**Directions**
Scan the entries below and count the lines holding the string "Inductive". Supply only the number.

(Provided information)

(** * Address book assistant (hw01.py): a shallow embedding and its properties

    The program is a small command-line contact manager.  Its classes
    [Name], [Phone], [Record] and [AddressBook] and its command handlers are
    translated here function by function.

    Modelling decisions, all of them visible in the definitions below:

    - A Python [str] is a [string]; every [ascii] stands for the Unicode
      code point of the same number, so the strings of the model are the
      Python strings over U+0000..U+00FF.  On that range [str.lower],
      [str.isalpha], [str.isdigit] and the white space of [str.split] are
      the ones of the Unicode character database, written out below; the
      range is closed under [str.lower].
    - An exception is a value of [exn]; code that can raise returns an
      [outcome].  A method that mutates its object is a function from the
      object to an outcome and the object as it is left, also when the
      method raises: a mutation done before the exception is kept.
    - A [Phone] or [Name] object is represented by its [value].  Every
      [Phone] of a record is created by [add_phone], so no object occurs
      twice in [phones] and an in-place update of one element is exact.
    - The [dict] behind [AddressBook] is an association list in insertion
      order.  A record found in the book is referred to by its key: a
      mutation of that record is written back under the key.
    - Standard input is the list of the lines still to be read, standard
      output the list of what was written so far. *)

From Stdlib Require Import String Ascii List Bool Arith NArith Lia.
From Stdlib Require Import DecimalString DecimalNat.
Import ListNotations.
Local Open Scope list_scope.
Local Open Scope string_scope.

(** ** Python strings *)

Definition code (c : ascii) : N := N_of_ascii c.

Definition between (lo hi : N) (c : ascii) : bool :=
  ((lo <=? code c) && (code c <=? hi))%N.

(** [c.isdigit()]: the decimal digits and the superscript digits
    U+00B2, U+00B3 and U+00B9. *)
Definition char_isdigit (c : ascii) : bool :=
  between 0x30 0x39 c || between 0xB2 0xB3 c || between 0xB9 0xB9 c.

(** The ASCII decimal digits alone. *)
Definition char_is_ascii_digit (c : ascii) : bool := between 0x30 0x39 c.

Definition char_is_ascii (c : ascii) : bool := (code c <? 0x80)%N.

(** [c.isalpha()]: the letters (general categories Lu, Ll, Lt, Lm, Lo). *)
Definition char_isalpha (c : ascii) : bool :=
  between 0x41 0x5A c || between 0x61 0x7A c
  || between 0xAA 0xAA c || between 0xB5 0xB5 c || between 0xBA 0xBA c
  || between 0xC0 0xD6 c || between 0xD8 0xF6 c || between 0xF8 0xFF c.

(** The characters [str.split()] and [str.strip()] treat as white space. *)
Definition char_isspace (c : ascii) : bool :=
  between 0x09 0x0D c || between 0x1C 0x20 c
  || between 0x85 0x85 c || between 0xA0 0xA0 c.

(** [c.lower()]: A-Z and the capital letters U+00C0..U+00DE (the
    multiplication sign U+00D7 is not a letter) move up by 32. *)
Definition char_lower (c : ascii) : ascii :=
  if between 0x41 0x5A c || between 0xC0 0xD6 c || between 0xD8 0xDE c
  then ascii_of_N (code c + 32)
  else c.

Fixpoint str_map (f : ascii -> ascii) (s : string) : string :=
  match s with
  | EmptyString => EmptyString
  | String c s' => String (f c) (str_map f s')
  end.

Fixpoint str_all (p : ascii -> bool) (s : string) : bool :=
  match s with
  | EmptyString => true
  | String c s' => p c && str_all p s'
  end.

Definition str_nonempty (s : string) : bool :=
  match s with EmptyString => false | String _ _ => true end.

(** [s.lower()] *)
Definition str_lower (s : string) : string := str_map char_lower s.

(** [s.isalpha()] and [s.isdigit()]: false on the empty string. *)
Definition str_isalpha (s : string) : bool :=
  str_nonempty s && str_all char_isalpha s.

Definition str_isdigit (s : string) : bool :=
  str_nonempty s && str_all char_isdigit s.

(** [s.split()]: the maximal runs of characters that are not white space.
    [cur] is the run being read. *)
Fixpoint split_from (cur s : string) : list string :=
  match s with
  | EmptyString => if str_nonempty cur then [cur] else []
  | String c s' =>
      if char_isspace c
      then (if str_nonempty cur then cur :: split_from "" s'
            else split_from "" s')
      else split_from (cur ++ String c "") s'
  end.

Definition str_split (s : string) : list string := split_from "" s.

Fixpoint str_lstrip (s : string) : string :=
  match s with
  | EmptyString => EmptyString
  | String c s' => if char_isspace c then str_lstrip s' else s
  end.

Fixpoint str_rstrip (s : string) : string :=
  match s with
  | EmptyString => EmptyString
  | String c s' =>
      match str_rstrip s' with
      | EmptyString => if char_isspace c then EmptyString else String c ""
      | r => String c r
      end
  end.

(** [s.strip()] *)
Definition str_strip (s : string) : string := str_rstrip (str_lstrip s).

(** [sep.join(l)] *)
Definition str_join (sep : string) (l : list string) : string :=
  String.concat sep l.

(** [str(i)] of a natural number. *)
Definition str_of_nat (i : nat) : string :=
  NilEmpty.string_of_uint (Nat.to_uint i).

Definition newline : string := String (ascii_of_N 10) "".

(** ** Exceptions and the monad of mutating code *)

Inductive exn : Type :=
| ValueError (msg : string)
| KeyError (key : string)
| IndexError
| AttributeError
| EOFError.

Inductive outcome (A : Type) : Type :=
| Return (a : A)
| Raise (e : exn).
Arguments Return {A} a.
Arguments Raise {A} e.

(** A computation over a mutable object (or the whole world) of type [S]. *)
Definition M (S A : Type) : Type := S -> outcome A * S.

Definition ret {S A} (a : A) : M S A := fun s => (Return a, s).

Definition raise {S A} (e : exn) : M S A := fun s => (Raise e, s).

Definition bind {S A B} (c : M S A) (k : A -> M S B) : M S B :=
  fun s =>
    match c s with
    | (Return a, s') => k a s'
    | (Raise e, s') => (Raise e, s')
    end.

Definition lift {S A} (o : outcome A) : M S A := fun s => (o, s).

Definition get {S} : M S S := fun s => (Return s, s).

Definition modify {S} (f : S -> S) : M S unit := fun s => (Return tt, f s).

(** [try: body except KeyError: handler] *)
Definition except_KeyError {S A} (body : M S A) (handler : M S A) : M S A :=
  fun s =>
    match body s with
    | (Raise (KeyError _), s') => handler s'
    | r => r
    end.

Declare Scope py_scope.
Delimit Scope py_scope with py.
Notation "x <- c ;; k" := (bind c (fun x => k))
  (at level 61, c at next level, right associativity) : py_scope.
Notation "' pat <- c ;; k" :=
  (bind c (fun x => match x with pat => k end))
  (at level 61, pat pattern, c at next level, right associativity) : py_scope.
Notation "c ;; k" := (bind c (fun _ => k))
  (at level 61, right associativity) : py_scope.
Local Open Scope py_scope.

(** [for x in l: body x], stopping at the first exception. *)
Fixpoint for_each {S A} (l : list A) (body : A -> M S unit) : M S unit :=
  match l with
  | [] => ret tt
  | x :: l' => body x ;; for_each l' body
  end.

(** ** Fields: [Name] and [Phone] *)

Record Name : Type := mkName { name_value : string }.

Record Phone : Type := mkPhone { phone_value : string }.

Definition Name_error : string :=
  "Name must contain only alphabetic characters.".

Definition Phone_error : string := "Phone number must contain 10 digits.".

Definition Name_init (value : string) : outcome Name :=
  let value := str_lower value in
  if negb (str_isalpha value)
  then Raise (ValueError Name_error)
  else Return (mkName value).

Definition Phone_init (value : string) : outcome Phone :=
  if negb (str_isdigit value) || negb (Nat.eqb (String.length value) 10)
  then Raise (ValueError Phone_error)
  else Return (mkPhone value).

(** ** Record *)

Record RecordObj : Type := mkRecord { name : Name; phones : list Phone }.

Definition set_phones (l : list Phone) (r : RecordObj) : RecordObj :=
  {| name := name r; phones := l |}.

Definition Record_init (nm : string) : outcome RecordObj :=
  match Name_init nm with
  | Return n => Return {| name := n; phones := [] |}
  | Raise e => Raise e
  end.

Definition Record_add_phone (phone : string) : M RecordObj unit :=
  p <- lift (Phone_init phone) ;;
  modify (fun r => set_phones (phones r ++ [p])%list r).

Definition Phone_eqb (p q : Phone) : bool :=
  String.eqb (phone_value p) (phone_value q).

(End Provided information)

**Written solution**
2